>>>>>

(* ===== verification/GgufFormat.v ===== *)
(** * GGUF files are read back as they were written

    The format as an encoder, independent of the reader: integers little-endian,
    strings with a 64-bit length, values behind their type tag, the data section
    padded to the alignment.  [gguf_roundtrip]: opening an encoded content yields
    its metadata, its tensor index and its payload. *)

From Stdlib Require Import Ascii.
From Stdlib Require String.
From S2P Require Import Prelude Gguf GgufProofs.
Import GgufReader GgufProofs.

Module GgufFormat.

(** ** The encoder *)

Fixpoint le_bytes (w : nat) (n : N) : list ascii :=
  match w with 0 => [] | S w => ascii_of_N (n mod 256) :: le_bytes w (n / 256) end.

Definition unsigned (w : N) (z : Z) : N := Z.to_N (z mod 2 ^ Z.of_N w).

Definition enc_string (s : string) : list ascii :=
  le_bytes 8 (N.of_nat (String.length s)) ++ String.list_ascii_of_string s.

Definition enc_array (a : GgufArray) : list ascii :=
  le_bytes 4 (tag_of_valueType (elementType a)) ++ le_bytes 8 (count a) ++
  match elementType a with String => concat (map enc_string (strings a)) | _ => raw a end.

Definition enc_value (v : MetadataValue) : GgufValueType * list ascii :=
  match v with
  | VBool b => (Bool, le_bytes 1 (if b then 1 else 0))
  | VUInt8 n => (UInt8, le_bytes 1 n)
  | VInt8 z => (Int8, le_bytes 1 (unsigned 8 z))
  | VUInt16 n => (UInt16, le_bytes 2 n)
  | VInt16 z => (Int16, le_bytes 2 (unsigned 16 z))
  | VUInt32 n => (UInt32, le_bytes 4 n)
  | VInt32 z => (Int32, le_bytes 4 (unsigned 32 z))
  | VUInt64 n => (UInt64, le_bytes 8 n)
  | VInt64 z => (Int64, le_bytes 8 (unsigned 64 z))
  | VFloat32 n => (Float32, le_bytes 4 n)
  | VFloat64 n => (Float64, le_bytes 8 n)
  | VString s => (String, enc_string s)
  | VArray a => (Array, enc_array a)
  end.

Definition enc_meta (kv : string * MetadataValue) : list ascii :=
  enc_string (fst kv) ++ le_bytes 4 (tag_of_valueType (fst (enc_value (snd kv)))) ++
  snd (enc_value (snd kv)).

Definition enc_tensor (t : GgufTensor) : list ascii :=
  enc_string (name t) ++ le_bytes 4 (N.of_nat (length (dimensions t))) ++
  concat (map (le_bytes 8) (dimensions t)) ++
  le_bytes 4 (tag_of_ggmlType (type t)) ++ le_bytes 8 (fileOffset t).

(** What a file holds. *)
Record Content := mkContent {
  metas : list (string * MetadataValue);
  tens : list GgufTensor;
  payload : list ascii;
}.

(** The last entry of the right key and type counts. *)
Definition alignment (c : Content) : N :=
  fold_left (fun al kv => alignmentOf (fst kv) (snd kv) al) (metas c) 32%N.

Definition enc_index (c : Content) : list ascii :=
  le_bytes 4 kGgufMagic ++ le_bytes 4 3 ++ le_bytes 8 (N.of_nat (length (tens c))) ++
  le_bytes 8 (N.of_nat (length (metas c))) ++ concat (map enc_meta (metas c)) ++
  concat (map enc_tensor (tens c)).

Definition padding (c : Content) : N :=
  let p := N.of_nat (length (enc_index c)) in
  ((alignment c - p mod alignment c) mod alignment c)%N.

Definition enc_file (c : Content) : list ascii :=
  enc_index c ++ replicate (N.to_nat (padding c)) zero ++ payload c.

(** Values a file can hold. *)
Definition writable_value (v : MetadataValue) : Prop :=
  value_ok v /\
  match v with
  | VArray a => elementType a <> String -> (count a * valueElementWidth (elementType a) < 2 ^ 64)%N
  | _ => True
  end.

Definition writable (c : Content) : Prop :=
  Forall (fun kv => writable_value (snd kv)) (metas c) /\
  Forall (fun t => tensor_ok t /\ Forall (fun d => d < 2 ^ 64)%N (dimensions t) /\
            (fileOffset t < 2 ^ 64)%N) (tens c) /\
  (0 < alignment c)%N.

(** ** Integers *)

Lemma length_le_bytes w : forall n, length (le_bytes w n) = w.
Proof. induction w as [|w IH]; intros n; cbn; [done|by rewrite IH]. Qed.

Lemma le_le_bytes w : forall n, (n < 2 ^ (8 * N.of_nat w))%N -> le (le_bytes w n) = n.
Proof.
  induction w as [|w IH]; intros n Hn; cbn [le_bytes le].
  - change (n < 1)%N in Hn. lia.
  - replace (8 * N.of_nat (S w))%N with (8 + 8 * N.of_nat w)%N in Hn by lia.
    rewrite N.pow_add_r in Hn. change (2 ^ 8)%N with 256%N in Hn.
    rewrite IH by (apply N.Div0.div_lt_upper_bound; done).
    rewrite N_ascii_embedding by (apply N.mod_lt; done).
    rewrite N.add_comm, <- N.Div0.div_mod. done.
Qed.

Lemma unsigned_range w z : (unsigned w z < 2 ^ w)%N.
Proof.
  unfold unsigned. pose proof (Z.mod_pos_bound z (2 ^ Z.of_N w) ltac:(apply Z.pow_pos_nonneg; lia)) as H.
  apply N2Z.inj_lt. rewrite Z2N.id, N2Z.inj_pow by apply H. apply H.
Qed.
(* ===== verification/Munin.v ===== *)
(** * The models a daemon holds

    Models [src/src/munin/ShmLoadedModel.cpp], [src/src/munin/ShmModelStore.cpp] and
    [src/src/core/gguf/TensorFingerprint.cpp].  At start the daemon loads every
    configured model into shared chunks and keeps it under its id; its manifest says
    where each tensor or shard lies.  Files, system calls and the layout of an NVFP4
    checkpoint on disk are inputs; a descriptor is named by the file it refers to. *)

From Stdlib Require Import Ascii.
From Stdlib Require String.
From stdpp Require Import pretty.
From S2P Require Import Prelude PagedSequence Gguf GgufProofs GgufFormat ChunkAllocator GgufLoad Ipc.
Import GgufReader.

(** ** Fingerprints *)

Module Fingerprint.

(** [src/src/core/gguf/TensorFingerprint.cpp:19-25 fnvUpdate] *)
Definition fnvUpdate (h : N) (bs : list ascii) : N :=
  fold_left (fun h b => PagedKvSequence.fnv1aByte h (N_of_ascii b)) bs h.

Definition hexDigit (n : N) : ascii := if (n <? 10)%N then ascii_of_N (48 + n) else ascii_of_N (87 + n).

(** Sixteen lower-case hexadecimal digits.
    [src/src/core/gguf/TensorFingerprint.cpp:27-31 toHex64] *)
Definition toHex64 (v : N) : string :=
  String.string_of_list_ascii (map (fun i => hexDigit (N.shiftr v (4 * N.of_nat (15 - i)) mod 16)) (seq 0 16)).

Definition u64Bytes (n : N) : list ascii := GgufFormat.le_bytes 8 n.
Definition u32Bytes (n : N) : list ascii := GgufFormat.le_bytes 4 n.

(** What one tensor adds to the hash.
    [src/src/core/gguf/TensorFingerprint.cpp:53-66 tensorFingerprint] *)
Definition tensorBytes (t : GgufTensor) : list ascii :=
  String.list_ascii_of_string (name t) ++ u32Bytes (tag_of_ggmlType (type t)) ++
  u64Bytes (N.of_nat (length (dimensions t))) ++ concat (map u64Bytes (dimensions t)) ++
  u64Bytes (nbytes t) ++ u64Bytes (fileOffset t).

(** [src/src/core/gguf/TensorFingerprint.cpp:35-71 tensorFingerprint] *)
Definition tensorFingerprint (r : GgufReader) : string :=
  let h := fnvUpdate PagedKvSequence.kFnvBasis
    (u32Bytes (_version r) ++ u64Bytes (_alignment r) ++ u64Bytes (_tensorDataOffset r) ++
     u64Bytes (_totalTensorBytes r) ++ u64Bytes (N.of_nat (base.size (_metadata r))) ++
     u64Bytes (N.of_nat (length (_tensors r))) ++ concat (map tensorBytes (_tensors r))) in
  pretty (N.of_nat (length (_tensors r))) +:+ "." +:+ pretty (_totalTensorBytes r) +:+ "." +:+ toHex64 h.

(** [src/src/munin/ShmModelStore.cpp:35-44 fnv1aHex] *)
Definition fnv1aHex (s : string) : string :=
  toHex64 (fnvUpdate 1469598103934665603 (String.list_ascii_of_string s)).
End Fingerprint.

(** ** A loaded model *)

Module ShmLoadedModel.
Import TensorManifest.

(** [src/src/munin/ShmLoadedModel.hpp:33-62 ShmLoadedModel] *)
Record ShmLoadedModel := mkModel {
  id : string;
  path : string;
  fingerprint : string;
  totalBytes : N;
  chunks : option (Bump.t Z);
  reader : option GgufReader;
  isNvfp4 : bool;
  shards : list ShardDesc;
  declaredTotalSize : N;
}.

Definition chunkDescs (a : Bump.t Z) : list ChunkDesc :=
  map (fun i => mkChunkDesc (N.of_nat i) (Bump.chunkUsedBytes Z a (N.of_nat i)))
    (seq 0 (N.to_nat (Bump.chunkCount Z a))).

Definition entryOf (t : GgufTensor) : ManifestEntry :=
  mkEntry (name t) (type t) (dimensions t) (nbytes t) (chunkIndex t) (chunkOffset t).

(** [None] is a null reader dereferenced.
    [src/src/munin/ShmLoadedModel.cpp:10-53 ShmLoadedModel::buildManifest] *)
Definition buildManifest (lm : ShmLoadedModel) : option TensorManifest :=
  let cds := match chunks lm with Some a => chunkDescs a | None => [] end in
  if isNvfp4 lm then
    Some (mkManifest kCurrentProtocolVersion (id lm) (fingerprint lm) cds "nvfp4" []
            (shards lm) (declaredTotalSize lm))
  else
    match reader lm with
    | None => None
    | Some r => Some (mkManifest kCurrentProtocolVersion (id lm) (fingerprint lm) cds EmptyString
                        (map entryOf (_tensors r)) [] 0)
    end.
End ShmLoadedModel.

(** ** The store *)

Module ShmModelStore.
Import GgufLoad ShmLoadedModel.

Inductive ModelFormat := Auto | GgufFile | Nvfp4.

(** The fields of a configuration entry the store reads. *)
Record ModelEntry := mkModelEntry { e_id : string; e_path : string; e_format : ModelFormat; loadOnStart : bool }.

(** [src/src/munin/ShmModelStore.cpp:56-63 NvfpLayout] *)
Record ShardFile := mkShardFile { s_name : string; s_full : string; s_size : string + N; s_file : result (list ascii) }.

(** The world outside for one entry: whether its path is a directory, the mapped
    file, the answers where chunks open, the shards of a checkpoint with its
    declared size. *)
Record World := mkWorld {
  w_isDir : bool;
  w_file : result (list ascii);
  w_drv : nat -> ChunkAnswer Z;
  w_layout : result (list ShardFile * N);
}.

(** [src/src/munin/ShmModelStore.cpp:49-54 wantNvfp4] *)
Definition wantNvfp4 (m : ModelEntry) (w : World) : bool :=
  match e_format m with Nvfp4 => true | GgufFile => false | Auto => w_isDir w end.

(** [src/src/munin/ShmModelStore.cpp:105-108 alignUp4k] *)
Definition alignUp4k (v : N) : N := N.ldiff (u64 (v + 4096 - 1)) (4096 - 1).

(** The largest shard, or the first that cannot be measured.
    [src/src/munin/ShmModelStore.cpp:116-126 loadNvfp4Into] *)
Fixpoint maxShard (acc : N) (l : list ShardFile) : result N :=
  match l with
  | [] => Ok acc
  | s :: l =>
      match s_size s with
      | inl e => Throw (RuntimeError ("ShmModelStore: cannot stat shard '" +:+ s_full s +:+ "': " +:+ e))
      | inr n => maxShard (if (acc <? n)%N then n else acc) l
      end
  end.

(** The copy of the shards: descriptions, total, text of the fingerprint.
    [src/src/munin/ShmModelStore.cpp:131-151 loadNvfp4Into] *)
Fixpoint copyShards (drv : nat -> ChunkAnswer Z) (k : nat) (l : list ShardFile)
    (acc : list TensorManifest.ShardDesc * N * string) (a : Bump.t Z) (m : memory)
    : result (list TensorManifest.ShardDesc * N * string) * Bump.t Z * memory :=
  match l with
  | [] => (Ok acc, a, m)
  | s :: l =>
      match s_file s with
      | Throw e => (Throw e, a, m)
      | Ok bytes =>
          let n := N.of_nat (length bytes) in
          match ShmChunkAllocator.allocate (fst (drv k)) (snd (drv k)) n 64 a with
          | (Throw e, a) => (Throw e, a, m)
          | (Ok al, a) =>
              let '(sds, total, fp) := acc in
              copyShards drv (S k) l
                (sds ++ [TensorManifest.mkShardDesc (s_name s) (Bump.chunkIndex al) (Bump.chunkOffset al) n],
                 u64 (total + n), fp +:+ s_name s +:+ ":" +:+ pretty n +:+ ";")
                a (blit m (Bump.ptr al) bytes)
          end
      end
  end.

(** [src/src/munin/ShmModelStore.cpp:113-157 loadNvfp4Into] *)
Definition loadNvfp4Into (m : ModelEntry) (w : World) (mem : memory) : result ShmLoadedModel * memory :=
  match w_layout w with
  | Throw e => (Throw e, mem)
  | Ok (files, declared) =>
      match maxShard 4096 files with
      | Throw e => (Throw e, mem)
      | Ok mx =>
          match ShmChunkAllocator.create (alignUp4k mx) with
          | Throw e => (Throw e, mem)
          | Ok a =>
              match copyShards (w_drv w) 0 files ([], 0%N, EmptyString) a mem with
              | (Throw e, _, mem) => (Throw e, mem)
              | (Ok (sds, total, fp), a, mem) =>
                  (Ok (mkModel (e_id m) (e_path m)
                         ("nvfp4:" +:+ Fingerprint.fnv1aHex (fp +:+ "total:" +:+ pretty declared))
                         total (Some a) None true sds declared), mem)
              end
          end
      end
  end.

(** [src/src/munin/ShmModelStore.cpp:160-167 loadGgufInto] *)
Definition loadGgufInto `{Heap} (m : ModelEntry) (w : World) (chunkBytes : N) (mem : memory)
    : outcome ShmLoadedModel * memory :=
  match ShmChunkAllocator.create chunkBytes with
  | Throw e => (Throws e, mem)
  | Ok a =>
      match open (e_path m) (w_file w) newReader with
      | (Throws e, _) => (Throws e, mem)
      | (Undefined, _) => (Undefined, mem)
      | (Returns _, r) =>
          match loadTensorsIntoShmChunks (w_drv w) r a mem with
          | (Throws e, _, _, mem) => (Throws e, mem)
          | (Undefined, _, _, mem) => (Undefined, mem)
          | (Returns _, r, a, mem) =>
              (Returns (mkModel (e_id m) (e_path m) (Fingerprint.tensorFingerprint r)
                          (_totalTensorBytes r) (Some a) (Some r) false [] 0), mem)
          end
      end
  end.

(** [src/src/munin/ShmModelStore.hpp:66-70 ShmModelStore] *)
Definition Store : Type := gmap string ShmLoadedModel.

(** The loop of the constructor, with the number of models loaded.
    [src/src/munin/ShmModelStore.cpp:174-215 ShmModelStore::ShmModelStore] *)
Fixpoint loadModels `{Heap} (chunkBytes : N) (ms : list (ModelEntry * World)) (store : Store)
    (loaded : nat) (mem : memory) : outcome (Store * nat) * memory :=
  match ms with
  | [] => (Returns (store, loaded), mem)
  | (m, w) :: ms =>
      if negb (loadOnStart m) then loadModels chunkBytes ms store loaded mem
      else if String.eqb (e_id m) EmptyString || String.eqb (e_path m) EmptyString then
        (Throws (RuntimeError ("ShmModelStore: model entry with loadOnStart:true has empty id or path (id='"
           +:+ e_id m +:+ "', path='" +:+ e_path m +:+ "')")), mem)
      else if bool_decide (is_Some (store !! e_id m)) then
        (Throws (RuntimeError ("ShmModelStore: duplicate model id '" +:+ e_id m +:+
           "' — every loadable entry must have a unique id")), mem)
      else
        let '(o, mem) :=
          if wantNvfp4 m w then
            match loadNvfp4Into m w mem with
            | (Ok lm, mem) => (Returns lm, mem) | (Throw e, mem) => (Throws e, mem) end
          else loadGgufInto m w chunkBytes mem in
        match o with
        | Throws e => (Throws e, mem)
        | Undefined => (Undefined, mem)
        | Returns lm => loadModels chunkBytes ms (emplace (e_id m) lm store) (S loaded) mem
        end
  end.

(** [src/src/munin/ShmModelStore.cpp:171-222 ShmModelStore::ShmModelStore] *)
Definition create `{Heap} (chunkBytes : N) (ms : list (ModelEntry * World)) (mem : memory)
    : outcome Store * memory :=
  match loadModels chunkBytes ms ∅ 0 mem with
  | (Throws e, mem) => (Throws e, mem)
  | (Undefined, mem) => (Undefined, mem)
  | (Returns (store, loaded), mem) =>
      if loaded =? 0 then
        (Throws (RuntimeError "ShmModelStore: no models with loadOnStart:true in config — Munin has nothing to hold. Set at least one model to loadOnStart:true."), mem)
      else (Returns store, mem)
  end.

(** [src/src/munin/ShmModelStore.cpp:226-234 ShmModelStore::find] *)
Definition find (s : Store) (modelId : string) : option ShmLoadedModel := s !! modelId.

(** [src/src/munin/ShmModelStore.cpp:236-250 ShmModelStore::summaries] *)
Definition summaries (s : Store) : list WireOps.ModelSummaryWire :=
  map (fun kv => WireOps.mkSummary (fst kv) (fingerprint (snd kv)) (totalBytes (snd kv))
         (u32 (N.of_nat (if isNvfp4 (snd kv) then length (shards (snd kv))
                         else match reader (snd kv) with Some r => length (_tensors r) | None => 0 end))))
    (map_to_list s).
End ShmModelStore.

<<<<<

WHAT YOU NEED TO DO: Tell how many lines in the data hold the string "Auto". Only the number is wanted.

TASK SOLUTION: 2